Cuatro palabras fueron las últimas que te oí decir

– Me voy para siempre.

Y lo cumpliste sin más, quedó tu sombra prendida a la esquina, voy seguido a reconocerle para saber que tu decisión fue verdadera.

Me dijeron que no lo hiciera, que no fuera a buscar tu sombra, que podía ser malo para mi propia existencia; no les hice caso y seguí yendo; cada atardecer.

No sé bien que ocurrió hoy.

Sobre la acera una mariposilla muy pequeña y traslúcida interrumpía mi camino; me agaché a quitarle de ese sitio para que no la pisaran. Un sonido me llevó en volandas y di vuelta la esquina.

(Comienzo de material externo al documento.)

(** * Nextcloud Collectives sync plugin: a shallow embedding of [src/main.ts]

    The plugin synchronises the markdown files of an Obsidian vault with a
    directory tree on a Nextcloud server reached over WebDAV.  This file
    embeds the synchronisation code of [main.ts] (path mapping, the
    directory ensurer, the uploader, the downloader, the orchestrator and
    the credential handlers) and proves properties of it.

    JavaScript strings are modelled as [string]; the operations of
    [String.prototype] used by the plugin are defined in module [JS].
    Asynchronous code is modelled in a state-and-exception monad over a
    [world] that holds the plugin object, the local vault, the remote store
    and the chronological log of every call the plugin issues. *)

From stdpp Require Import gmap strings list fin_maps pretty.
From Stdlib Require Import Ascii ZArith Lia.

(* ===================================================================== *)
(** ** The [String.prototype] methods used by the plugin *)
(* ===================================================================== *)

Module JS.

(** [s.startsWith(pre)] *)
Fixpoint startsWith (s pre : string) {struct pre} : bool :=
  match pre with
  | EmptyString => true
  | String a pre' =>
      match s with
      | EmptyString => false
      | String b s' => if Ascii.eqb a b then startsWith s' pre' else false
      end
  end.

(** [s.slice(n)] for a non-negative [n]: drop the first [n] characters. *)
Fixpoint slice (s : string) (n : nat) {struct n} : string :=
  match n with
  | O => s
  | S n' => match s with
            | EmptyString => EmptyString
            | String _ s' => slice s' n'
            end
  end.

(** The first [n] characters of [s]. *)
Fixpoint take (s : string) (n : nat) {struct n} : string :=
  match n with
  | O => EmptyString
  | S n' => match s with
            | EmptyString => EmptyString
            | String a s' => String a (take s' n')
            end
  end.

(** [s.endsWith(suf)]: compare the last [suf.length] characters. *)
Definition endsWith (s suf : string) : bool :=
  if (String.length suf <=? String.length s)%nat
  then String.eqb (slice s (String.length s - String.length suf)) suf
  else false.

(** [s.lastIndexOf(c)] for a one-character pattern; [-1] when absent. *)
Fixpoint lastIndexOf_from (s : string) (c : Ascii.ascii) (i acc : Z) : Z :=
  match s with
  | EmptyString => acc
  | String a s' =>
      lastIndexOf_from s' c (i + 1) (if Ascii.eqb a c then i else acc)
  end.

Definition lastIndexOf (s : string) (c : Ascii.ascii) : Z :=
  lastIndexOf_from s c 0 (-1).

(** [s.substring(a, b)]: both indices are clamped to [0, s.length] and
    swapped when [a > b]. *)
Definition clamp (s : string) (i : Z) : nat :=
  Nat.min (Z.to_nat i) (String.length s).

Definition substring (s : string) (a b : Z) : string :=
  let lo := Nat.min (clamp s a) (clamp s b) in
  let hi := Nat.max (clamp s a) (clamp s b) in
  take (slice s lo) (hi - lo).

(** [s.replace(pat, rep)] with a string pattern: only the first
    occurrence of [pat] is replaced. *)
Fixpoint replace (s pat rep : string) : string :=
  if startsWith s pat then rep +:+ slice s (String.length pat)
  else match s with
       | EmptyString => EmptyString
       | String a s' => String a (replace s' pat rep)
       end.

(** [s.split(sep)] for a one-character separator. *)
Fixpoint split (s : string) (sep : Ascii.ascii) : list string :=
  match s with
  | EmptyString => [EmptyString]
  | String a s' =>
      if Ascii.eqb a sep then EmptyString :: split s' sep
      else match split s' sep with
           | [] => [String a EmptyString]
           | w :: ws => String a w :: ws
           end
  end.

(** Truthiness of a string: the empty string is falsy. *)
Definition truthy (s : string) : bool :=
  match s with EmptyString => false | _ => true end.

(** [a || b] on strings. *)
Definition or_else (a b : string) : string :=
  if truthy a then a else b.

Arguments lastIndexOf s%_string c%_char.
Arguments split s%_string sep%_char.
Arguments substring s%_string (a b)%_Z.

End JS.

(* ===================================================================== *)
(** ** Data model *)
(* ===================================================================== *)

(** [interface NextcloudPluginSettings] *)
Record NextcloudPluginSettings : Type := Settings {
  nextcloudUrl : string;
  username : string;
  password : string;
  collectivePath : string;
  syncInterval : Z;
  syncOnStartup : bool;
  syncOnSave : bool;
  localFolderPath : string;
  accessToken : string;
  refreshToken : string;
  tokenExpires : Z;
  tokenType : string;
  useOAuth : bool
}.

(** [const DEFAULT_SETTINGS] *)
Definition DEFAULT_SETTINGS : NextcloudPluginSettings :=
  {| nextcloudUrl := "https://your-nextcloud-instance.com";
     username := "";
     password := "";
     collectivePath := "/Collectives";
     syncInterval := 5;
     syncOnStartup := true;
     syncOnSave := true;
     localFolderPath := "";
     accessToken := "";
     refreshToken := "";
     tokenExpires := 0;
     tokenType := "";
     useOAuth := false |}.

Inductive RemoteType : Set := Directory | File.

(** [interface RemoteFile] *)
Record RemoteFile : Type := {
  filename : string;
  basename : string;
  type : RemoteType;
  lastmod : string;
  size : nat;
  etag : string
}.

Y allí estabas esperando que tu sombra llegara. Me acerqué con miedo a un nuevo rechazo y me dijiste:

– ¿Traes tú mi sombra?

Te respondí que sí. Me tomaste de la mano y me trajiste aquí.

Tú tienes tu sombra, esbelta, de un gris oscuro y bien perfilada.

Yo tengo una sombra que no comprendo, es cuadrada, negra y trae un sonido a claxon desesperado pegado al orillo.

La mariposilla está muerta, y me has explicado que se llama efímera por el corto tiempo que tienen de vida, que no fue por mi causa que murió.

Ya no necesito ir a reconocer tu sombra, pero la mía sigue gritando que me aparte… y no sé de qué, si a tu lado estoy muy bien.